Ragù alla bolognese
Kennt jeder, kocht jeder, mag jeder: Ragù alla bolognese, die allerweltberühmeste Hackfleischsauce aus Bologna in der norditalienischen Emilia-Romagna. Außerhalb Italiens läuft sie auch als frankofonisierte Sauce bolognaise und wird meistens für Spaghetti bolognese herangezogen, während sie in ihrer Heimat am liebsten mit Tagliatelle oder als Füllung von Lasagne gegessen wird.

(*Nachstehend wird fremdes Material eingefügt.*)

Ltac bad Hbad Hdec := exfalso; apply (Hbad Hdec).

(** Round trip: the encoding of an accepted rune is the bytes it was
    decoded from. *)
Lemma EncodeRune_DecodeRune (s : string) (r : Z) (w : nat) :
  DecodeRuneInString s = (r, w) -> s <> ""%string ->
  accepted (r, w) = true ->
  EncodeRune r = substring 0 w s.
Proof.
  intros Hdec Hne Hacc.
  destruct s as [|c0 rest]; [done|]. clear Hne.
  unfold DecodeRuneInString in Hdec.
  pose proof (byte_range c0) as H0. pose proof (to_byte_byte c0) as Hc0.
  set (s0 := byte c0) in *. clearbody s0.
  assert ((RuneError, 1%nat) = (r, w) -> False) as Hbad.
  { intros [= <- <-]. by vm_compute in Hacc. }
  destruct (first_cases s0 H0)
    as [[Hs Hf]|[Hf|[[Hs Hf]|[[Hs Hf]|[[Hs Hf]|[[Hs Hf]|[[Hs Hf]|
        [[Hs Hf]|[Hs Hf]]]]]]]]];
    rewrite Hf in Hdec; clear Hf;
    cbn [Z.geb Z.compare Pos.compare Pos.compare_cont Z.odd] in Hdec;
    try (by bad Hbad Hdec).
  1: injection Hdec as <- <-; rewrite encode1 by lia;
    cbn [substring]; by rewrite substring_0_0, Hc0.
  all: change (Z.land 2 7) with 2 in Hdec;
    change (Z.land 3 7) with 3 in Hdec; change (Z.land 19 7) with 3 in Hdec;
    change (Z.land 35 7) with 3 in Hdec; change (Z.land 4 7) with 4 in Hdec;
    change (Z.land 52 7) with 4 in Hdec; change (Z.land 68 7) with 4 in Hdec;
    change (acceptRanges (Z.shiftr 2 4)) with (128, 191) in Hdec;
    change (acceptRanges (Z.shiftr 3 4)) with (128, 191) in Hdec;
    change (acceptRanges (Z.shiftr 4 4)) with (128, 191) in Hdec;
    change (acceptRanges (Z.shiftr 19 4)) with (160, 191) in Hdec;
    change (acceptRanges (Z.shiftr 35 4)) with (128, 159) in Hdec;
    change (acceptRanges (Z.shiftr 52 4)) with (144, 191) in Hdec;
    change (acceptRanges (Z.shiftr 68 4)) with (128, 143) in Hdec;
    cbn beta iota in Hdec;
    (destruct (_ <? _) in Hdec; [by bad Hbad Hdec|]);
    (destruct rest as [|c1 rest]; [by bad Hbad Hdec|]);
    pose proof (to_byte_byte c1) as Hc1; pose proof (byte_range c1) as Hb1;
    set (s1 := byte c1) in *; clearbody s1;
    match type of Hdec with
    | context [(?a <? ?lo) || (?hi <? ?b)] =>
        destruct (Z.ltb_spec a lo); [by bad Hbad Hdec|];
        destruct (Z.ltb_spec hi b); [by bad Hbad Hdec|]
    end;
    cbn [orb Z.leb Z.compare Pos.compare Pos.compare_cont] in Hdec.
  1: injection Hdec as <- <-; rewrite encode2 by lia;
    cbn [substring]; by rewrite substring_0_0, Hc0, Hc1.
  all: destruct rest as [|c2 rest]; [by bad Hbad Hdec|];
    pose proof (to_byte_byte c2) as Hc2; pose proof (byte_range c2) as Hb2;
    set (s2 := byte c2) in *; clearbody s2; unfold is_cont in Hdec;
    (destruct (Z.leb_spec 128 s2); [|by bad Hbad Hdec]);
    (destruct (Z.leb_spec s2 191); [|by bad Hbad Hdec]);
    cbn [andb negb Z.leb Z.compare Pos.compare Pos.compare_cont] in Hdec.
  1-3: injection Hdec as <- <-; rewrite encode3 by lia;
    cbn [substring]; by rewrite substring_0_0, Hc0, Hc1, Hc2.
  all: destruct rest as [|c3 rest]; [by bad Hbad Hdec|];
    pose proof (to_byte_byte c3) as Hc3; pose proof (byte_range c3) as Hb3;
    set (s3 := byte c3) in *; clearbody s3;
    (destruct (Z.leb_spec 128 s3); [|by bad Hbad Hdec]);
    (destruct (Z.leb_spec s3 191); [|by bad Hbad Hdec]);
    cbn [andb negb] in Hdec;
    injection Hdec as <- <-; rewrite encode4 by lia;
    cbn [substring]; by rewrite substring_0_0, Hc0, Hc1, Hc2, Hc3.
Qed.
(** X20. One record that cannot be normalised, whatever the reason (its
    spend, the value of its target action or the value of its cost per
    action), fails the whole cycle at whatever level it is fetched: the
    answer is a 500 and the store is left as it was, the records that
    could be normalised included. *)
Theorem malformed_record_fails_cycle (API_KEY : string) (source : Source)
    (now : datetime) (db : Store) (level : string) (items : list Raw.item)
    (item : Raw.item) (e : exn) :
  In level levels ->
  source level = Ok (Some items) ->
  In item items ->
  metrics item = Raise e ->
  collect API_KEY API_KEY source now db = (Raise (HTTPException 500), db).
Proof.
  intros Hl Hdata Hin Hm.
  apply get_meta_insights_data in Hdata.
  destruct (entry_metrics_raise item e Hm) as (Hc & Ha & Hd).
  assert (Hr : exists e', collect_try source now db = Raise e').
  { unfold collect_try.
    destruct Hl as [<-|[<-|[<-|[]]]].
    - rewrite Hdata. cbn [bind].
      destruct (get_meta_insights source "adset"); cbn [bind]; [|eauto].
      destruct (get_meta_insights source "ad"); cbn [bind]; [|eauto].
      destruct (for_each_raise campaign_entry items item e Hin Hc) as [e' ->].
      cbn [bind]. eauto.
    - destruct (get_meta_insights source "campaign"); cbn [bind]; [|eauto].
      rewrite Hdata. cbn [bind].
      destruct (get_meta_insights source "ad"); cbn [bind]; [|eauto].
      destruct (for_each campaign_entry _); cbn [bind]; [|eauto].
      destruct (for_each_raise adset_entry items item e Hin Ha) as [e' ->].
      cbn [bind]. eauto.
    - destruct (get_meta_insights source "campaign"); cbn [bind]; [|eauto].
      destruct (get_meta_insights source "adset"); cbn [bind]; [|eauto].
      rewrite Hdata. cbn [bind].
      destruct (for_each campaign_entry _); cbn [bind]; [|eauto].
      destruct (for_each adset_entry _); cbn [bind]; [|eauto].
      destruct (for_each_raise ad_entry items item e Hin Hd) as [e' ->].
      cbn [bind]. eauto. }
  destruct Hr as [e' Hr]. now apply (collect_raise API_KEY source now db e').
Qed.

Das älteste dokumentierte Rezept für Pasta mit ragù wurde Ende des 18. Jahrhunderts im nahe Bologna gelegenen Imola zu Papier gebracht. Der Durchbruch zur »Mutter aller Pastagerichte« ereignete sich allerdings erst frühestens 100 Jahre später, als der florentinische Kaufmann und Gourmet Pellegrino Artusi ein umfassendes italienisches Kochbuch mit knapp 800 Rezepten veröffentlichte,1 in dem unter der Nummer 87 Maccheroni alla bolognese beschrieben werden, die mit heutigen Gepflogenheiten allerdings nur wenig gemeinsam haben.2
Ragù alla bolognese zählt ohne Zweifel zu den Geniestreichen der Kochkunst. Die Zutaten sind bezahlbar und leicht zu beschaffen, die Zubereitung ist selbst von Kochanfängern locker zu bewältigen und doch kann am Ende ein sensationell gut schmeckendes Gericht herauskommen. Ob Letzteres gelingt oder das Ergebnis höchstens so mittel ausfällt, ist eine Frage der Sorgfalt und der Aufmerksamkeit, die Sie den Details widmen. Was mir als Bolognese schon alles auf den Tisch gestellt wurde, wollen Sie lieber nicht so genau wissen – Einfachheit wird leider allzu oft als Ermunterung zum lustlosen Hinzwitschern fehlinterpretiert. Streben wir folglich nach dem entgegengesetzten Ende der Skala, wo es weitaus spaßiger zugeht und Ihre Urteilskraft hinreichende Pflege erfährt.
Zutaten und Zubereitung
Ragù alla bolognese ist ein Schmorgericht und somit das exakte Gegenteil von schneller Küche. Rechnen Sie mit mindestens eineinhalb bis zwei Stunden Garzeit, die fürs Schmoren zentrale Umwandlung von zähem Bindegewebe in sämige Gelatine lässt sich nun mal nicht beschleunigen. »Gar« ist das Hackfleisch zwar bereits um einiges früher, aber wir wollen ja gut kochen und nicht bloß irgendwie garen.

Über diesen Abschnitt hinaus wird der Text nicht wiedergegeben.